4IN - Mechanisms driving chromosomal instability and cancer genome evolution

Date 29 September 2014
Event ESMO 2014
Session Genomic instability from bench to bedside
Topics Cancer biology
Basic Scientific Principles
Presenter Rebecca Burrell 
Citation Annals of Oncology (2014) 25 (suppl_4): iv4-iv4. 10.1093/annonc/mdu290
Authors R. Burrell 
  • Translational Cancer Therapeutics, Cancer Research UK London Research Institute, WC2A 3LY - London/GB

Abstract

Body

Abstract:

Comprehensive genomic analyses of cancers have provided important insights into tumour evolution and revealed that tumours are frequently heterogeneous entities composed of multiple genetically and phenotypically distinct subclones. Intratumour heterogeneity confounds clinical decision-making, and contributes to the emergence of drug resistant tumour subclones. An important source of genetic heterogeneity in tumours is genomic instability, which is observed in a large proportion of tumours. It is therefore important to understand instability mechanisms and their associated genomic lesions. Our work has highlighted the importance of replication stress as a driver of chromosomal instability. Chromosomally unstable cancer cells display structural chromosome aberrations that lead to missegregation during cell division, thereby contributing to both numerical and structural karyotypic heterogeneity. We also identified three novel suppressors of replication stress and chromosomal instability encoded on chromosome 18q, which is recurrently lost in chromosomally unstable colorectal cancer.

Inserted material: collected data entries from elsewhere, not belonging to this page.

(* ===== verification/InetProofs.v ===== *)
(** * Checksums and addresses: proofs

    The Internet checksum of RFC 1071 is the complement of the ones'
    complement sum of the big-endian 16-bit words of the data ([osum]).
    [wsum] is the plain sum with the weights 256, 1, 256, ...; both agree
    modulo 65535, and exchanging the weights multiplies by 256, which is what
    makes the swapping of odd-length pbufs correct. *)

From S2P Require Import Prelude CMem Str StrProofs PrintfProofs Inet.

(** ** The reference *)

Fixpoint be_words (l : list Z) : list Z :=
  match l with
  | a :: b :: l => 256 * a + b :: be_words l
  | [a] => [256 * a]
  | [] => []
  end.
(** Addition with the carry added back. *)
Definition add1c (a b : Z) : Z := if a + b <? 65536 then a + b else a + b - 65535.
Definition osum (l : list Z) : Z := foldl add1c 0 (be_words l).
(** The checksum as it stands in memory on a little-endian machine. *)
Definition checksum (l : list Z) : Z := 65535 - htons (osum l).

Definition octets (l : list Z) : Prop := Forall (λ b, 0 ≤ b < 256) l.

(** ** Sums modulo 65535 *)

Fixpoint wsum (hi : bool) (l : list Z) : Z :=
  match l with [] => 0 | a :: l => (if hi then 256 * a else a) + wsum (negb hi) l end.

(** The representative in 1..65535 (0 only for 0). *)
Definition canon (z : Z) : Z := if z =? 0 then 0 else (z - 1) `mod` 65535 + 1.

Lemma canon_range z : 0 ≤ canon z ≤ 65535.
Proof. unfold canon. destruct (z =? 0); [lia|]. pose proof (Z.mod_pos_bound (z - 1) 65535). lia. Qed.

Lemma canon_unique x z : 0 ≤ x ≤ 65535 → 0 ≤ z → x `mod` 65535 = z `mod` 65535 → (x = 0 ↔ z = 0) → x = canon z.
Proof. intros Hx Hz Hm Hi. unfold canon. destruct (z =? 0) eqn:E; [lia|]. assert (x ≠ 0) by lia. dlia. Qed.

Lemma canon_mod z : 0 ≤ z → canon z `mod` 65535 = z `mod` 65535.
Proof. intros Hz. unfold canon. destruct (z =? 0) eqn:E; [by replace z with 0 by lia|]. dlia. Qed.
Lemma canon_zero z : 0 ≤ z → canon z = 0 ↔ z = 0.
Proof. intros Hz. unfold canon. destruct (z =? 0) eqn:E; [lia|]. pose proof (Z.mod_pos_bound (z - 1) 65535). lia. Qed.
Lemma canon_small z : 0 ≤ z ≤ 65535 → canon z = z.
Proof. intros Hz. symmetry. apply canon_unique; [exact Hz|lia|reflexivity|tauto]. Qed.

Lemma wsum_nonneg h l : octets l → 0 ≤ wsum h l.
Proof. intros Hl. revert h. induction Hl as [|a l Ha _ IH]; intros h; cbn; [lia|]. specialize (IH (negb h)). destruct h; lia. Qed.

Lemma wsum_bound h l : octets l → wsum h l ≤ 65280 * Z.of_nat (length l).
Proof. intros Hl. revert h. induction Hl as [|a l Ha _ IH]; intros h; cbn [wsum length]; [lia|]. specialize (IH (negb h)). destruct h; lia. Qed.

Lemma wsum_zero h h' l : octets l → wsum h l = 0 → wsum h' l = 0.
Proof.
  intros Hl. revert h h'. induction Hl as [|a l Ha Hl IH]; intros h h' Hz; cbn in *; [done|].
  pose proof (wsum_nonneg (negb h) l Hl). rewrite (IH (negb h) (negb h')) by (destruct h; lia). destruct h, h'; lia.
Qed.

(** Exchanging the weights multiplies by 256. *)
Lemma wsum_swap h l : wsum (negb h) l `mod` 65535 = (256 * wsum h l) `mod` 65535.
Proof.
  revert h. induction l as [|a l IH]; intros h; [done|]. cbn [wsum]. rewrite Z.mul_add_distr_l.
  rewrite <- Zplus_mod_idemp_r, (IH (negb h)), Zplus_mod_idemp_r. rewrite <- (Zplus_mod_idemp_l (256 * _)), <- Zplus_mod_idemp_l.
  f_equal. f_equal. destruct h; cbn [negb]; [|done]. replace (256 * (256 * a)) with (a + a * 65535) by lia. by rewrite Z.mod_add by lia.
Qed.

Lemma wsum_app h l1 l2 : wsum h (l1 ++ l2) = wsum h l1 + wsum (if Nat.even (length l1) then h else negb h) l2.
Proof.
  revert h. induction l1 as [|a l1 IH]; intros h; [done|]. cbn [wsum app length]. rewrite IH, Nat.even_succ, <- Nat.negb_even.
  destruct (Nat.even (length l1)); cbn [negb]; rewrite ?negb_involutive; lia.
Qed.

Lemma osum_canon l : octets l → osum l = canon (wsum true l).
Proof.
  intros Hl. unfold osum.
  assert (Hgo : ∀ n l x, (length l ≤ n)%nat → octets l → 0 ≤ x → foldl add1c (canon x) (be_words l) = canon (x + wsum true l)).
  { induction n as [|n IH]; intros k x Hn Hk Hx; [destruct k; [cbn; by rewrite Z.add_0_r|cbn in Hn; lia]|].
    assert (Hadd : ∀ w, 0 ≤ w ≤ 65535 → add1c (canon x) w = canon (x + w)).
    { intros w Hw. pose proof (canon_range x) as Hc. pose proof (canon_mod x Hx) as Hm. pose proof (canon_zero x Hx) as Hz. unfold add1c.
      apply canon_unique; [destruct (_ <? _) eqn:E; lia|lia| |destruct (_ <? _) eqn:E; lia].
      rewrite <- (Zplus_mod_idemp_l x), <- Hm, Zplus_mod_idemp_l. destruct (_ <? _) eqn:E; [done|].
      replace (canon x + w - 65535) with (canon x + w + (-1) * 65535) by lia. by rewrite Z.mod_add by lia. }
    destruct k as [|a [|b k]]; cbn [be_words foldl wsum negb].
    - by rewrite Z.add_0_r.
    - apply Forall_cons in Hk as [Ha _]. rewrite Hadd by lia. f_equal. lia.
    - apply Forall_cons in Hk as [Ha Hk]. apply Forall_cons in Hk as [Hb Hk]. rewrite Hadd by lia.
      rewrite IH; [f_equal; lia|cbn in Hn; lia|exact Hk|lia]. }
  specialize (Hgo (length l) l 0 (le_n _) Hl ltac:(lia)). by rewrite Z.add_0_l in Hgo.
Qed.

(** ** Words *)

Lemma fold_spec u : 0 ≤ u < 4294967296 → FOLD_U32T u = u / 65536 + u `mod` 65536.
Proof.
  intros Hu. unfold FOLD_U32T. change 0xffff with (Z.ones 16). rewrite Z.land_ones, Z.shiftr_div_pow2 by lia.
  change (2 ^ 16) with 65536. apply u32_small. dlia.
Qed.

Lemma fold_mod u : 0 ≤ u < 4294967296 →
  FOLD_U32T u `mod` 65535 = u `mod` 65535 ∧ (FOLD_U32T u = 0 ↔ u = 0) ∧ 0 ≤ FOLD_U32T u ≤ 131070.
Proof. intros Hu. rewrite fold_spec by exact Hu. split; [dlia|]. dlia. Qed.

Lemma fold_small u : 0 ≤ u ≤ 131070 → 0 ≤ FOLD_U32T u ≤ 65535.
Proof. intros Hu. rewrite fold_spec by lia. dlia. Qed.

(** Two foldings reduce any 32-bit sum. *)
Lemma fold_twice u : 0 ≤ u < 4294967296 → FOLD_U32T (FOLD_U32T u) = canon u.
Proof.
  intros Hu. destruct (fold_mod u Hu) as (H1 & H2 & H3). assert (H4 : 0 ≤ FOLD_U32T u < 4294967296) by lia.
  destruct (fold_mod _ H4) as (K1 & K2 & _). pose proof (fold_small _ H3). apply canon_unique; [lia|lia|congruence|tauto].
Qed.

(** Swapping the bytes of a 16-bit value. *)
Lemma swap_spec w : 0 ≤ w ≤ 65535 → SWAP_BYTES_IN_WORD w = 256 * (w `mod` 256) + w / 256.
Proof.
  intros Hw. unfold SWAP_BYTES_IN_WORD. change 0xff with (Z.ones 8). rewrite Z.land_ones, Z.shiftl_mul_pow2 by lia. change (2 ^ 8) with 256.
  assert (Hhi : Z.shiftr (Z.land w 65280) 8 = w / 256).
  { change 65280 with (Z.shiftl (Z.ones 8) 8). apply Z.bits_inj'. intros i Hi. rewrite Z.shiftr_spec, Z.land_spec, Z.shiftl_spec by lia.
    replace (i + 8 - 8) with i by lia. change 256 with (2 ^ 8). rewrite Z.div_pow2_bits by lia. rewrite Z.testbit_ones by lia.
    destruct (decide (i < 8)); [by replace ((0 <=? i) && (i <? 8)) with true by lia; rewrite andb_true_r|].
    replace ((0 <=? i) && (i <? 8)) with false by lia. rewrite andb_false_r. symmetry. apply Z.bits_above_log2; [lia|].
    destruct (decide (w = 0)) as [->|]; [cbn; lia|]. assert (Z.log2 w < 16) by (apply Z.log2_lt_pow2; [lia|change (2 ^ 16) with 65536; lia]). lia. }
  rewrite Hhi. rewrite (lor_add_disjoint _ _ 8); [lia|lia|change (2 ^ 8) with 256; by rewrite Z.mod_mul by lia|].
  change (2 ^ 8) with 256. dlia.
Qed.

Lemma swap_range w : 0 ≤ w ≤ 65535 → 0 ≤ SWAP_BYTES_IN_WORD w ≤ 65535.
Proof. intros Hw. rewrite swap_spec by exact Hw. dlia. Qed.
Lemma swap_swap w : 0 ≤ w ≤ 65535 → SWAP_BYTES_IN_WORD (SWAP_BYTES_IN_WORD w) = w.
Proof. intros Hw. rewrite (swap_spec (SWAP_BYTES_IN_WORD w)) by (by apply swap_range). rewrite swap_spec by exact Hw. dlia. Qed.
Lemma swap_mod w : 0 ≤ w ≤ 65535 →
  SWAP_BYTES_IN_WORD w `mod` 65535 = (256 * w) `mod` 65535 ∧ (SWAP_BYTES_IN_WORD w = 0 ↔ w = 0).
Proof. intros Hw. rewrite swap_spec by exact Hw. split; dlia. Qed.
Lemma htons_swap w : 0 ≤ w ≤ 65535 → htons w = SWAP_BYTES_IN_WORD w.
Proof. intros Hw. unfold htons. fold (SWAP_BYTES_IN_WORD w). pose proof (swap_range w Hw). apply u16_small. lia. Qed.
Lemma htons_htons w : 0 ≤ w ≤ 65535 → ntohs (htons w) = w.
Proof. intros Hw. unfold ntohs. rewrite (htons_swap w) by exact Hw. rewrite htons_swap by (by apply swap_range). by apply swap_swap. Qed.

(** Swapping and exchanging the weights cancel. *)
Lemma swap_canon h l : octets l → SWAP_BYTES_IN_WORD (canon (wsum h l)) = canon (wsum (negb h) l).
Proof.
  intros Hl. pose proof (wsum_nonneg h l Hl) as Hn. pose proof (wsum_nonneg (negb h) l Hl) as Hn'. pose proof (canon_range (wsum h l)) as Hc.
  destruct (swap_mod _ Hc) as [Hm Hz]. apply canon_unique; [by apply swap_range|exact Hn'| |].
  - rewrite Hm, wsum_swap. rewrite <- (Zmult_mod_idemp_r (canon _)), canon_mod, Zmult_mod_idemp_r by exact Hn. done.
  - rewrite Hz, canon_zero by exact Hn. split; intros H; by eapply wsum_zero.
Qed.
Lemma htons_canon h l : octets l → htons (canon (wsum h l)) = canon (wsum (negb h) l).
Proof. intros Hl. rewrite htons_swap by apply canon_range. by apply swap_canon. Qed.

(** ** Bytes in memory *)

Lemma lds_one m a : lds m a 1 = [ld m a].
Proof. change (lds m a 1) with [ld m (a + 0)]. by rewrite Z.add_0_r. Qed.
Lemma lds_two m a : lds m a 2 = [ld m a; ld m (a + 1)].
Proof. change (lds m a 2) with [ld m (a + 0); ld m (a + 1)]. by rewrite Z.add_0_r. Qed.
Lemma lds_octets m a n : bytes_ok m → octets (lds m a n).
Proof. intros Hm. apply Forall_fmap, Forall_forall. intros i _. apply Hm. Qed.

Lemma nat_even_mod n : Nat.even n = (Z.of_nat n `mod` 2 =? 0).
Proof.
  destruct (Nat.even n) eqn:E; symmetry.
  - apply Nat.even_spec in E as [j ->]. apply Z.eqb_eq. dlia.
  - apply Z.eqb_neq. intros H. assert (Nat.even n = true); [|congruence]. apply Nat.even_spec. exists (n / 2)%nat.
    pose proof (Nat.div_mod n 2). assert (n mod 2 = 0)%nat by (apply Nat2Z.inj; rewrite Nat2Z.inj_mod; exact H). lia.
Qed.
Lemma even_length_lds m a k : 0 ≤ k → Nat.even (length (lds m a k)) = (k `mod` 2 =? 0).
Proof. intros Hk. rewrite nat_even_mod, length_lds by exact Hk. done. Qed.

(** The sum over the first [k] bytes, extended. *)
Lemma wsum_more m a h k l : 0 ≤ k → k `mod` 2 = 0 → wsum h (lds m a k ++ l) = wsum h (lds m a k) + wsum h l.
Proof. intros Hk Hev. by rewrite wsum_app, even_length_lds, Hev by exact Hk. Qed.
Lemma wsum_two m a h k : 0 ≤ k → k `mod` 2 = 0 →
  wsum h (lds m a (k + 2)) = wsum h (lds m a k) + if h then 256 * ld m (a + k) + ld m (a + k + 1) else ld m (a + k) + 256 * ld m (a + k + 1).
Proof. intros Hk Hev. rewrite lds_app, wsum_more, lds_two by lia. cbn. destruct h; cbn; lia. Qed.
Lemma wsum_one m a h k : 0 ≤ k → k `mod` 2 = 0 →
  wsum h (lds m a (k + 1)) = wsum h (lds m a k) + if h then 256 * ld m (a + k) else ld m (a + k).
Proof. intros Hk Hev. rewrite lds_app, wsum_more, lds_one by lia. cbn. destruct h; lia. Qed.

Lemma lds_wsum_range m a n h : bytes_ok m → 0 ≤ n ≤ 65535 → 0 ≤ wsum h (lds m a n) < 4278190081.
Proof.
  intros Hm Hn. pose proof (lds_octets m a n Hm) as Ho. pose proof (wsum_nonneg h _ Ho). pose proof (wsum_bound h _ Ho).
  rewrite length_lds in * by lia. lia.
Qed.

(** ** Version 1 *)

Lemma octet_pair x y : 0 ≤ x < 256 → 0 ≤ y < 256 → Z.lor (u16 (Z.shiftl x 8)) y = 256 * x + y.
Proof.
  intros Hx Hy. rewrite Z.shiftl_mul_pow2 by lia. change (2 ^ 8) with 256. rewrite u16_small by lia.
  rewrite (lor_add_disjoint _ _ 8); [lia|lia|change (2 ^ 8) with 256; by rewrite Z.mod_mul by lia|change (2 ^ 8) with 256; lia].
Qed.
Lemma octet_high x : 0 ≤ x < 256 → u16 (Z.shiftl x 8) = 256 * x.
Proof. intros Hx. rewrite Z.shiftl_mul_pow2 by lia. change (2 ^ 8) with 256. rewrite u16_small; lia. Qed.

(** The conditional second folding is as good as an unconditional one. *)
Lemma fold_if u : 0 ≤ u < 4294967296 →
  (let acc := FOLD_U32T u in if ctrue (Z.land acc 0xffff0000) then FOLD_U32T acc else acc) = canon u.
Proof.
  intros Hu. cbv zeta. destruct (fold_mod u Hu) as (H1 & H2 & H3). destruct (ctrue _) eqn:E; [by apply fold_twice|].
  apply ctrue_false in E. apply canon_unique; [|lia|exact H1|exact H2]. split; [lia|].
  destruct (decide (FOLD_U32T u ≤ 65535)) as [|Hbig]; [done|exfalso].
  assert (Hb : Z.testbit (Z.land (FOLD_U32T u) 0xffff0000) 16 = true); [|by rewrite E, Z.bits_0 in Hb].
  rewrite Z.land_spec. change (Z.testbit 0xffff0000 16) with true. rewrite andb_true_r. apply Z.testbit_true; [lia|].
  change (2 ^ 16) with 65536. dlia.
Qed.

Lemma lwip_standard_chksum_ok m a n : bytes_ok m → 0 ≤ a → 0 ≤ n ≤ 65535 → a + n < 4294967296 →
  lwip_standard_chksum m a n = Some (htons (osum (lds m a n))).
Proof.
  intros Hm Ha Hn Han. rewrite osum_canon by (by apply lds_octets). unfold lwip_standard_chksum.
  match goal with |- context [while ?f _] => set (body := f) end.
  destruct (while_total body (λ '(p, len, acc), ∃ k, 0 ≤ k ≤ n ∧ k `mod` 2 = 0 ∧ p = a + k ∧ len = n - k ∧ acc = wsum true (lds m a k))
    (λ '(p, len, acc), Z.to_nat len)
    (λ '(p, len, acc), ∃ k, 0 ≤ k ≤ n ∧ k `mod` 2 = 0 ∧ p = a + k ∧ len = n - k ∧ len ≤ 1 ∧ acc = wsum true (lds m a k)) (a, n, 0))
    as ([[p len] acc] & -> & k & Hk & Hev & -> & -> & Hl & ->).
  - exists 0. rewrite lds_nil. cbn. split; [lia|]. split; [done|]. lia.
  - cbn. lia.
  - intros [[p len] acc] (k & Hk & Hev & -> & -> & ->). cbn. destruct (n - k >? 1) eqn:E; [|exists k; repeat (split; [lia || done|]); done].
    rewrite octet_pair by apply Hm. pose proof (lds_wsum_range m a (k + 2) true Hm ltac:(lia)) as Hw. rewrite wsum_two in Hw by lia.
    rewrite !u32_small, u16_small by lia. split; [|lia]. exists (k + 2). split; [lia|]. split; [dlia|]. split; [lia|]. split; [lia|].
    rewrite wsum_two by lia. done.
  - cbn [mbind option_bind]. f_equal.
    assert (Hacc : (if n - k >? 0 then u32 (wsum true (lds m a k) + u16 (Z.shiftl (ld m (a + k)) 8)) else wsum true (lds m a k)) = wsum true (lds m a n)).
    { destruct (n - k >? 0) eqn:E; [|by replace n with k by lia]. rewrite octet_high by apply Hm.
      replace n with (k + 1) by lia. pose proof (lds_wsum_range m a (k + 1) true Hm ltac:(lia)) as Hw. rewrite wsum_one in * by lia. apply u32_small. lia. }
    rewrite Hacc. pose proof (lds_wsum_range m a n true Hm ltac:(lia)) as Hw. pose proof (fold_if (wsum true (lds m a n)) ltac:(lia)) as Hf.
    cbv zeta in Hf. rewrite Hf. rewrite u16_small; [done|]. pose proof (canon_range (wsum true (lds m a n))). lia.
Qed.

We are also examining the role of whole genome-doubling in the tolerance of aneuploidy and chromosomal instability, as well as its role in the rapid evolution of the unstable cancer genome. Underscoring the importance of mechanisms generating heterogeneity in disease progression, a genome-doubling event was independently predictive of poorer relapse free survival in early stage colorectal cancers in two independent patient cohorts.

Disclosure:

The author has declared no conflicts of interest.